The novel coronavirus is about five times deadlier for adults than the seasonal flu, a new study suggests.
As of early May, about 65,000 Americans had died from COVID-19, the disease caused by the virus, which is about as many people who die from influenza every year in the US.
However, researchers say the two viruses are not comparable because one is more contagious than the other and the way that deaths are reported is different.
By using data from the Diamond Princess cruise ship outbreak, for which complete data is available, they determined the fatality rate was 0.5 percent – a five-fold increase from flu death rates.
‘Although officials may say that SARS-CoV-2 is “just another flu,” this is not true,’ the team, from Harvard University and Emory University, wrote.
Researchers compared coronavirus deaths aboard the Diamond Princess cruise ship to deaths from the seasonal flu. Pictured: Passengers onboard the Diamond Princess look out from their balconies as the ship docks at Yokohama port in Japan, February 6
The death rate on the ship was 0.5% compared to the 0.1% rate for influenza, making coronavirus five times deadlier. Pictured: Nurses Albert Legayada (left) and Fred Bueno care for a COVID-19 patient in the ICU at Sharp Grossmont Hospital in La Mesa, California, May 6
About 20 times as many people died during a peak week of COVID-19 as did during a peak week of the flu despite comparisons made between the two such as by Trump. Pictured: Trump speaks during a press briefing on coronavirus testing in the Rose Garden, May 11
The researchers say that during the pandemic, many hospitals have been stretched beyond their limits such as being shorts on beds and ventilators.
‘The demand on hospital resources during the COVID-19 crisis has not occurred before in the US, even during the worst of influenza seasons,’ they wrote.
‘Yet public officials continue to draw comparisons between seasonal influenza and SARS-CoV-2 mortality, often in an attempt to minimize the effects of the unfolding pandemic.’

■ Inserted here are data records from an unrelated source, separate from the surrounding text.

Lemma fids_to_process_NoDup include_fids exclude_fids :
  NoDup (fids_to_process env hdfs_policies include_fids exclude_fids).
Proof.
  unfold fids_to_process. rewrite merge_sort_Permutation. apply NoDup_elements.
Qed.

End run.

(** C6. In a run, each root identifier is served by one source at most and
    by one call at most.  The source-policy translation is called for the
    identifiers to process that have a selected source policy, and for them
    only; the fallback resolver is called for the identifiers to process
    that have none, and only when the fallback is enabled; the policies of
    the run are the results of these calls, in their order. *)
Theorem one_source_per_identifier (env : Env) (hdfs_policies : list Policy)
    (ozone_service : string) (include_fids exclude_fids : list string) :
  let run := convert_all_hdfs_policies env hdfs_policies ozone_service
               include_fids exclude_fids in
  let fids := fids_to_process env hdfs_policies include_fids exclude_fids in
  NoDup (call_fid <$> calls run)
  ∧ (∀ fid, Call_convert_hdfs_policies_for_fid fid ∈ calls run ↔
            fid ∈ fids ∧ get_hdfs_policies_for_fid fid hdfs_policies ≠ [])
  ∧ (∀ fid, Call_create_ozone_policies_from_hdfs_acls fid ∈ calls run ↔
            fid ∈ fids ∧ get_hdfs_policies_for_fid fid hdfs_policies = []
            ∧ is_hdfs_acl_fallback_enabled env = true)
  ∧ all_ozone_policies run = calls run ≫= call_result env hdfs_policies ozone_service.
Proof.
  intros run fids. subst run. unfold convert_all_hdfs_policies.
  fold fids. rewrite foldl_process_fid. cbn [all_ozone_policies calls app].
  split; [|split; [|split]].
  - eapply sublist_NoDup; [apply fids_to_process_NoDup|apply call_fids_sublist].
  - intros fid. rewrite elem_of_calls. cbn [call_fid]. unfold call_for.
    destruct (get_hdfs_policies_for_fid fid hdfs_policies) as [|p ps];
      [destruct (is_hdfs_acl_fallback_enabled env)|];
      rewrite ?list_elem_of_singleton, ?elem_of_nil; intuition congruence.
  - intros fid. rewrite elem_of_calls. cbn [call_fid]. unfold call_for.
    destruct (get_hdfs_policies_for_fid fid hdfs_policies) as [|p ps];
      [destruct (is_hdfs_acl_fallback_enabled env)|];
      rewrite ?list_elem_of_singleton, ?elem_of_nil; intuition congruence.
  - reflexivity.
Qed.
(** C6, as the code has it.  A call made while no other call waits for
    its reply gets the outcome of its own coroutine: when the coroutine of
    the worker's [AsyncClient] raises [e], the caller of the facade gets [e]
    raised, the same exception with the same fields; when it returns [v],
    the caller gets [v] (a [TAIObject] with its [client] field set to the
    facade).  This holds of a call on a facade at rest, which is at rest
    again afterwards, and of every call of every run in which the callers,
    one thread or several, take turns. *)
Theorem facade_delivers_the_outcome {St} (stub : Stub St) (i : Command) (w : World St) :
  (forall e w1, Client.invoke stub i w = (Raised e, w1) ->
     Client.f stub i (Client.init w) = Some (Raised e, Client.init w1)) /\
  (forall v w1, Client.invoke stub i w = (Ok v, w1) ->
     Client.f stub i (Client.init w) = Some (Ok (handed_over v), Client.init w1)) /\
  (forall v, (forall m, v <> VModule m) -> handed_over v = v) /\
  (forall m, handed_over (VModule m) = VModule (Module_ sync_client (obj_of m))) /\
  (forall ls s, exec stub (start w) ls s -> in_turn ls -> own_outcomes stub w ls).
Proof.
  split; [|split; [|split; [|split]]].
  - intros e w1 H. rewrite f_at_rest, H. reflexivity.
  - intros v w1 H. rewrite f_at_rest, H. cbn [fst snd Client.caught].
    destruct v as [| | | | |[c o]| | |]; reflexivity.
  - intros v Hv. destruct v as [| | | | |m| | |]; try reflexivity.
    now destruct (Hv m).
  - intros [c o]. reflexivity.
  - intros ls s Hexec Hturn t c k x Hget.
    destruct (exec_in_order stub w ls s Hexec)
      as (handled & pending & Hsub & _ & Hout & _).
    destruct (exec_taking_turns stub w ls s Hexec Hturn) as (_ & Hgets & _).
    destruct (Hgets t c k x Hget) as [Hc Hx].
    assert (Hr : replies stub w (submitted ls) !! k = Some x).
    { rewrite Hsub, replies_app, <- Hout, <- app_assoc.
      now apply lookup_app_l_Some. }
    rewrite (replies_lookup stub w (submitted ls) k c x Hc Hr).
    unfold outcome_in_worker. split.
    + intros e ->. reflexivity.
    + intros v ->. destruct v as [| | | | |[c1 o]| | |]; reflexivity.
Qed.

Lemma two_in_turn_runs : exists s, exec fake (start world0) two_in_turn s.
Proof.
  eexists.
  eapply (exec_snoc fake _ [_; _; _; _; _]).
  - eapply (exec_snoc fake _ [_; _; _; _]).
    + eapply (exec_snoc fake _ [_; _; _]).
      * eapply (exec_snoc fake _ [_; _]).
        -- eapply (exec_snoc fake _ [_]).
           ++ eapply (exec_snoc fake _ []); [apply exec_nil|].
              apply step_put. reflexivity.
           ++ apply step_work. reflexivity.
        -- eapply step_get; reflexivity.
      * apply step_put. reflexivity.
    + apply step_work. reflexivity.
  - eapply step_get; reflexivity.
Qed.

Among them are President Donald Trump, who repeatedly downplayed the virus in the early stages of the pandemic.
‘This is a flu. This is like a flu,’ he said during a press briefing on February 26.
‘It’s a little like the regular flu that we have flu shots for. And we’ll essentially have a flu shot for this in a fairly quick manner.’
However, coronavirus is far more contagious, spreads for many days without symptoms and kills at a faster rate.
A 2014 study found that a person with the flu infects about 1.28 other people. By comparison, someone with COVID-19 infects between two and three other people, according to a March 2020 study.
However, the authors say the reason behind comparisons between the two may be confusion over the way coronavirus data and flu are reported.
Annual flu deaths are calculated as estimates. So, for example, in the 2018-19 season, it was estimated between 23,000 and 61,000 would die of the flu. But the number of counted deaths was between 3,448 and 15,260.
Meanwhile coronavirus deaths are counted in real time, so the researchers say it’s better to compare the two via weekly counts.
For the new report, published in the Journal of the American Medical Association, the team compared COVID-19 deaths from April 14 and April 21 to peak weeks during the influenza seasons from 2013-2014 to 2019-2020.
During the week ending on April 14, the number of US deaths was 14,478 and during the week ending April 21, that number rose to 15,455 deaths.
Deaths ranged from 351 to 1,626 during the peak weeks of the influenza seasons, making the peak an average of 752.4 deaths from 2013-2020.
This means there’s about a 20.5-fold increase in the number of deaths during a peak week of the coronavirus pandemic compared to a peak week of the flu season.
Next, they compared deaths from a regular flu season to the outbreak aboard the Diamond Princess cruise ship earlier this year, which has complete data.
They found the fatality rate was 1.8 percent – 13 deaths out of 712 cases – but the rate was adjusted to 0.5 percent to reflect the general population.
Because the death rate from the seasonal flu is 0.1 percent, that makes the virus five times deadlier than the flu.
‘In summary, our analysis suggests that comparisons between SARS-CoV-2 mortality and seasonal influenza mortality must be made using an apples-to-apples comparison, not an apples-to-oranges comparison,’ the authors wrote.
‘Doing so better demonstrates the true threat to public health from COVID-19.’